Vaak blijken er ook verdovende middelen in het spel. Van de doden waarbij het onderzocht is, had driekwart drugs of alcohol in het bloed. De onderzoekers wijzen erop dat dat niet alleen het gedrag onvoorspelbaarder maakt, maar ook de kans op medische problemen vergroot.
'Kwetsbaar'
Het valt de onderzoekers op dat de doden veelal uit een andere groep komen dan de slachtoffers van niet-fataal politiegeweld. In die laatste groep gaat het vaak om incidenten die 's nachts gebeuren met stappers tussen de 18 en 27, terwijl fatale incidenten vaker overdag gebeuren, met slachtoffers die een stuk ouder zijn, gemiddeld 35,7 jaar.
Uit het rapport (.pdf) blijkt verder dat fatale incidenten vaker voorkomen in de grotere steden, bij mensen met een lagere sociaaleconomische en maatschappelijke status. Zo is een kwart van hen dakloos. Het rapport spreekt van kwetsbare mensen.

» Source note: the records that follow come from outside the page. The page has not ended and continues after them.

(* ===== verification/BlockingQueue.v ===== *)
(** * The blocking queue (include/messageQueue/readerwriterqueue.h)

    [BlockingReaderWriterQueue]: the queue of [Queue.v] with a semaphore that counts its
    elements.  One producer and one consumer, step by step over the steps of
    [QueueThreads] and [Semaphore]; then the calls of one thread alone.  The overloads
    that copy, move and construct an element are one operation here. *)
From Stdlib Require Import ZArith Lia.
From stdpp Require Import base tactics numbers list gmap.
From S2P Require Import Prelude Queue QueueThreads QueueSpec QueueDestroy Semaphore.
#[local] Open Scope Z_scope.

Section Blocking.
Context `{PosixSemaphore} {T : Type}.

(** [inner] and [sema]. *)
Record BlockingReaderWriterQueue := { inner : ReaderWriterQueue T; sema : LightweightSemaphore }.

(** [mem]: whether the allocation of the semaphore succeeds. *)
Definition new_BlockingReaderWriterQueue (malloc_ : nat → bool) (mem : bool) (size : Z) : result BlockingReaderWriterQueue :=
  q ← new_ReaderWriterQueue malloc_ size;
  check mem EXCEPTION ;;
  s ← new_LightweightSemaphore 0;
  Ok {| inner := q; sema := s |}.

(** ** The two threads

    The consumer's calls; a timeout is in microseconds, a negative one is none. *)
Inductive consumer_op := Try_dequeue_op | Pop_op | Wait_dequeue_op | Wait_dequeue_timed_op (timeout_usecs : Z).
#[export] Instance consumer_op_eq_dec : EqDecision consumer_op.
Proof. solve_decision. Defined.
Definition first_pc (op : consumer_op) : wait_pc :=
  match op with
  | Try_dequeue_op | Pop_op => S_load None
  | Wait_dequeue_op => S_load (Some (-1))
  | Wait_dequeue_timed_op t => S_load (Some t)
  end.

(** Where the threads are: in the inner queue ([c_p] and [c_c] of the configuration say
    where), in the semaphore, or about to return. *)
Inductive producer := B_idle | B_enqueue | B_signal (pc : signal_pc) | B_done (ok : bool).
Inductive consumer := D_idle | D_wait (op : consumer_op) (pc : wait_pc) | D_dequeue (op : consumer_op)
  | D_done (op : consumer_op) (r : option T).

(** [delivered]: what the consumer's calls have returned so far. *)
Record state := { b_cfg : config (T:=T); b_sema : LightweightSemaphore; b_p : producer; b_c : consumer; delivered : list T }.

(** A thread goes on to [p] or [d]; the semaphore becomes [s]. *)
Definition set_p (s : LightweightSemaphore) (p : producer) (c : state) : state :=
  {| b_cfg := b_cfg c; b_sema := s; b_p := p; b_c := b_c c; delivered := delivered c |}.
Definition set_c (s : LightweightSemaphore) (d : consumer) (c : state) : state :=
  {| b_cfg := b_cfg c; b_sema := s; b_p := b_p c; b_c := d; delivered := delivered c |}.

(** One step of [try_enqueue] or [enqueue]. *)
Definition producer_step (mem : bool) (c : state) : result (option state) :=
  let k := b_cfg c in
  match b_p c with
  | B_idle => Ok None
  | B_enqueue =>
      match c_p k with
      | None => Ok None
      | Some (P_ret ok) =>
          Ok (Some {| b_cfg := {| c_q := c_q k; c_p := None; c_c := c_c k; enqueued := enqueued k; dequeued := dequeued k;
                                  empty_seen := empty_seen k |};
                      b_sema := b_sema c; b_p := if ok then B_signal (G_add 1) else B_done false; b_c := b_c c;
                      delivered := delivered c |})
      | Some pc =>
          '(q', pc') ← pstep mem pc (c_q k);
          Ok (Some {| b_cfg := {| c_q := q'; c_p := Some pc'; c_c := c_c k; enqueued := enqueued k ++ p_effect pc;
                                  dequeued := dequeued k;
                                  empty_seen := empty_seen k || is_empty (enqueued k ++ p_effect pc) (dequeued k) |};
                      b_sema := b_sema c; b_p := B_enqueue; b_c := b_c c; delivered := delivered c |})
      end
  | B_signal G_ret => Ok (Some (set_p (b_sema c) (B_done true) c))
  | B_signal pc => '(s', pc') ← signal_step pc (b_sema c); Ok (Some (set_p s' (B_signal pc') c))
  | B_done _ => Ok (Some (set_p (b_sema c) B_idle c))
  end.

(** One step of a call of the consumer; [rc] and [now]: what the kernel and the clock
    answer.  [Ok None]: no such step. *)
Definition consumer_step (rc : sem_rc) (now : timespec) (c : state) : result (option state) :=
  let k := b_cfg c in
  match b_c c with
  | D_idle => Ok None
  | D_wait op (S_ret true) =>
      Ok (Some {| b_cfg := {| c_q := c_q k; c_p := c_p k; c_c := Some C_start; enqueued := enqueued k; dequeued := dequeued k;
                              empty_seen := is_empty (enqueued k) (dequeued k) |};
                  b_sema := b_sema c; b_p := b_p c; b_c := D_dequeue op; delivered := delivered c |})
  | D_wait op (S_ret false) =>
      Ok (Some (set_c (b_sema c) (match op with Wait_dequeue_op => D_wait op (first_pc op) | _ => D_done op None end) c))
  | D_wait op pc =>
      match wait_step rc now pc (b_sema c) with
      | None => Ok None
      | Some (s', pc') => Ok (Some (set_c s' (D_wait op pc') c))
      end
  | D_dequeue op =>
      match c_c k with
      | None => Ok None
      | Some (C_ret r) =>
          (* assert(success) *)
          check (bool_decide (is_Some r)) UB ;;
          Ok (Some {| b_cfg := {| c_q := c_q k; c_p := c_p k; c_c := None; enqueued := enqueued k; dequeued := dequeued k;
                                  empty_seen := empty_seen k |};
                      b_sema := b_sema c; b_p := b_p c; b_c := D_done op r; delivered := delivered c ++ option_list r |})
      | Some pc =>
          '(q', pc') ← cstep pc (c_q k);
          Ok (Some {| b_cfg := {| c_q := q'; c_p := c_p k; c_c := Some pc'; enqueued := enqueued k;
                                  dequeued := dequeued k ++ c_effect pc;
                                  empty_seen := empty_seen k || is_empty (enqueued k) (dequeued k ++ c_effect pc) |};
                      b_sema := b_sema c; b_p := b_p c; b_c := D_dequeue op; delivered := delivered c |})
      end
  | D_done _ _ => Ok (Some (set_c (b_sema c) D_idle c))
  end.

Definition call_enqueue_op (canAlloc : bool) (x : T) (c : state) : state :=
  let k := b_cfg c in
  {| b_cfg := {| c_q := c_q k; c_p := Some (P_start canAlloc x); c_c := c_c k; enqueued := enqueued k; dequeued := dequeued k;
                 empty_seen := empty_seen k |};
     b_sema := b_sema c; b_p := B_enqueue; b_c := b_c c; delivered := delivered c |}.
Definition call_consumer_op (op : consumer_op) (c : state) : state :=
  set_c (b_sema c) (D_wait op (first_pc op)) c.

(** The steps that continue calls, and all steps. *)
Inductive run_step (c : state) : state → Prop :=
| run_producer mem c' : producer_step mem c = Ok (Some c') → run_step c c'
| run_consumer rc now c' : valid_time now → consumer_step rc now c = Ok (Some c') → run_step c c'.
Inductive bstep (c : state) : state → Prop :=
| bstep_enqueue canAlloc x : b_p c = B_idle → bstep c (call_enqueue_op canAlloc x c)
| bstep_consume op : b_c c = D_idle → bstep c (call_consumer_op op c)
| bstep_run c' : run_step c c' → bstep c c'.

Definition bstart (b : BlockingReaderWriterQueue) : state :=
  {| b_cfg := start (inner b); b_sema := sema b; b_p := B_idle; b_c := D_idle; delivered := [] |}.
Definition breachable (b : BlockingReaderWriterQueue) : state → Prop := rtc bstep (bstart b).

(** ** The calls of one thread alone

    [w]: what waiting for the semaphore gave; [None]: nothing, for ever. *)
Definition dequeue_after (w : option (bool * LightweightSemaphore)) (b : BlockingReaderWriterQueue)
    : result (option T * BlockingReaderWriterQueue) :=
  match w with
  | None => Err UB
  | Some (false, s) => Ok (None, {| inner := inner b; sema := s |})
  | Some (true, s) =>
      '(r, q) ← try_dequeue (inner b);
      check (bool_decide (is_Some r)) UB ;;
      Ok (r, {| inner := q; sema := s |})
  end.
Definition blocking_try_dequeue (b : BlockingReaderWriterQueue) := dequeue_after (tryWait (sema b)) b.
Definition blocking_wait_dequeue_timed (rc : sem_rc) (now : timespec) (timeout_usecs : Z) (b : BlockingReaderWriterQueue) :=
  dequeue_after (wait rc now timeout_usecs (sema b)) b.
Definition blocking_pop (b : BlockingReaderWriterQueue) : result (bool * BlockingReaderWriterQueue) :=
  match tryWait (sema b) with
  | None => Err UB
  | Some (false, s) => Ok (false, {| inner := inner b; sema := s |})
  | Some (true, s) => '(ok, q) ← pop (inner b); check ok UB ;; Ok (true, {| inner := q; sema := s |})
  end.

Definition signal_after (r : bool * ReaderWriterQueue T) (b : BlockingReaderWriterQueue) : result (bool * BlockingReaderWriterQueue) :=
  if r.1 then s ← signal 1 (sema b); Ok (true, {| inner := r.2; sema := s |})
  else Ok (false, {| inner := r.2; sema := sema b |}).
Definition blocking_try_enqueue (x : T) (b : BlockingReaderWriterQueue) : result (bool * BlockingReaderWriterQueue) :=
  r ← try_enqueue x (inner b); signal_after r b.
Definition blocking_enqueue (mem : bool) (x : T) (b : BlockingReaderWriterQueue) : result (bool * BlockingReaderWriterQueue) :=
  r ← enqueue mem x (inner b); signal_after r b.

Definition blocking_peek (b : BlockingReaderWriterQueue) : result (option T * BlockingReaderWriterQueue) :=
  '(r, q) ← peek (inner b); Ok (r, {| inner := q; sema := sema b |}).
Definition blocking_size_approx (b : BlockingReaderWriterQueue) : Z := availableApprox (sema b).
Definition blocking_max_capacity (b : BlockingReaderWriterQueue) : result Z := max_capacity (inner b).

(** Moving: the moved-from queue is left with an empty inner queue and no semaphore.
    Assigning exchanges the two; [std::swap] moves the inner queues through a third one,
    which needs a block for the time being. *)
Definition move_BlockingReaderWriterQueue (mem : bool) (other : BlockingReaderWriterQueue)
    : result (BlockingReaderWriterQueue * ReaderWriterQueue T) :=
  '(q, moved) ← move_ReaderWriterQueue mem (inner other);
  Ok ({| inner := q; sema := sema other |}, moved).
Definition assign_BlockingReaderWriterQueue (mem : bool) (b other : BlockingReaderWriterQueue)
    : result (BlockingReaderWriterQueue * BlockingReaderWriterQueue) :=
  '(tmp, q) ← move_ReaderWriterQueue mem (inner b);
  let '(q, q') := assign_ReaderWriterQueue q (inner other) in
  let '(q', tmp) := assign_ReaderWriterQueue q' tmp in
  _ ← destroy_ReaderWriterQueue tmp;
  Ok ({| inner := q; sema := sema other |}, {| inner := q'; sema := sema b |}).

(** ** The invariant

    The units of the semaphore are the elements in the queue, but for one whose
    [signal] is still to come and one whose unit the consumer has taken already. *)
Definition unsignalled (p : producer) (k : option (ppc T)) : Z :=
  match p, k with B_enqueue, Some (P_ret true) => 1 | B_signal (G_add _), _ => 1 | _, _ => 0 end.
Definition owed (d : consumer) (k : option (cpc T)) : Z :=
  match d, k with
  | D_wait _ (S_ret true), _ => 1
  | D_dequeue _, Some (C_ret (Some _)) => 0
  | D_dequeue _, _ => 1
  | _, _ => 0
  end.
Definition units (c : state) : Z :=
  let k := b_cfg c in zlen (enqueued k) - zlen (dequeued k) - unsignalled (b_p c) (c_p k) - owed (b_c c) (c_c k).

Definition posting (p : producer) : bool := match p with B_signal (G_post n) => n =? 1 | _ => false end.
Definition wait_phase (d : consumer) : phase := match d with D_wait _ pc => phase_of pc | _ => Free end.
Definition in_hand (k : option (cpc T)) : list T := match k with Some (C_ret (Some v)) => [v] | _ => [] end.

Definition producer_ok (p : producer) (k : option (ppc T)) : Prop :=
  match p with
  | B_enqueue => is_Some k
  | B_signal (G_add n) => k = None ∧ n = 1
  | B_signal (G_post n) => k = None ∧ (n = 0 ∨ n = 1)
  | _ => k = None
  end.
(** While the consumer dequeues, the queue is never empty; [wait_dequeue] does not give
    up. *)
Definition consumer_ok (d : consumer) (k : option (cpc T)) (a : Z) (seen : bool) (out : list T) : Prop :=
  match d with
  | D_wait op pc => k = None ∧ wait_ok a pc ∧ (op = Wait_dequeue_op → untimed pc)
  | D_dequeue _ => match k with None => False | Some (C_ret (Some _)) => True | Some _ => seen = false end
  | D_done op r => k = None ∧ match r with Some v => last out = Some v | None => op ≠ Wait_dequeue_op end
  | D_idle => k = None
  end.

Ook zijn mensen met een niet-westerse achtergrond oververtegenwoordigd, 23 van de 50. "Dat percentage is veel hoger dan in de algemene Nederlandse bevolking, maar aan de andere kant: de politie richt zich vaak op de maatschappelijk kwetsbaren in onze samenleving. We zien dat er dertig jaar geleden aan de onderkant van de samenleving meer mensen zonder migratieachtergrond waren dan tegenwoordig."
Ferwerda voegt eraan toe dat agenten niet etnisch profileren. "Je kan misschien denken dat de politie die mensen uitzoekt, maar dat is niet het geval. 70 procent van deze zaken begin met een melding als 'er loopt iemand met een bijl door de straat'. De politie selecteert niet, maar rijdt op een melding."
Extra aandacht
Uit de bekeken dossiers blijkt ook dat veel slachtoffers in aanloop naar het fatale moment al vaker in contact kwamen met de politie. Negen op de tien blijken in de drie jaar ervoor als slachtoffer of dader in de archieven te staan, gemiddeld gaat het om 12,7 incidenten.
In de zeven maanden voor hun dood is er bovendien vaak een piek te zien in meldingen bij de politie. De onderzoekers raden daarom ook hulpverleners aan extra aandacht te schenken aan deze escalatieperiode. "Ze komen in die periode veel vaker in aanraking met politie, wegens vernielingen, conflicten, ruzies op straat. Je ziet dat er iets aan het ontstaan is."
Het kan volgens Ferwerda helpen om bij incidenten hulpverleners in te zetten in plaats van agenten. De onderzoekers pleiten voor onderzoek naar hoe dat het beste kan worden vormgegeven.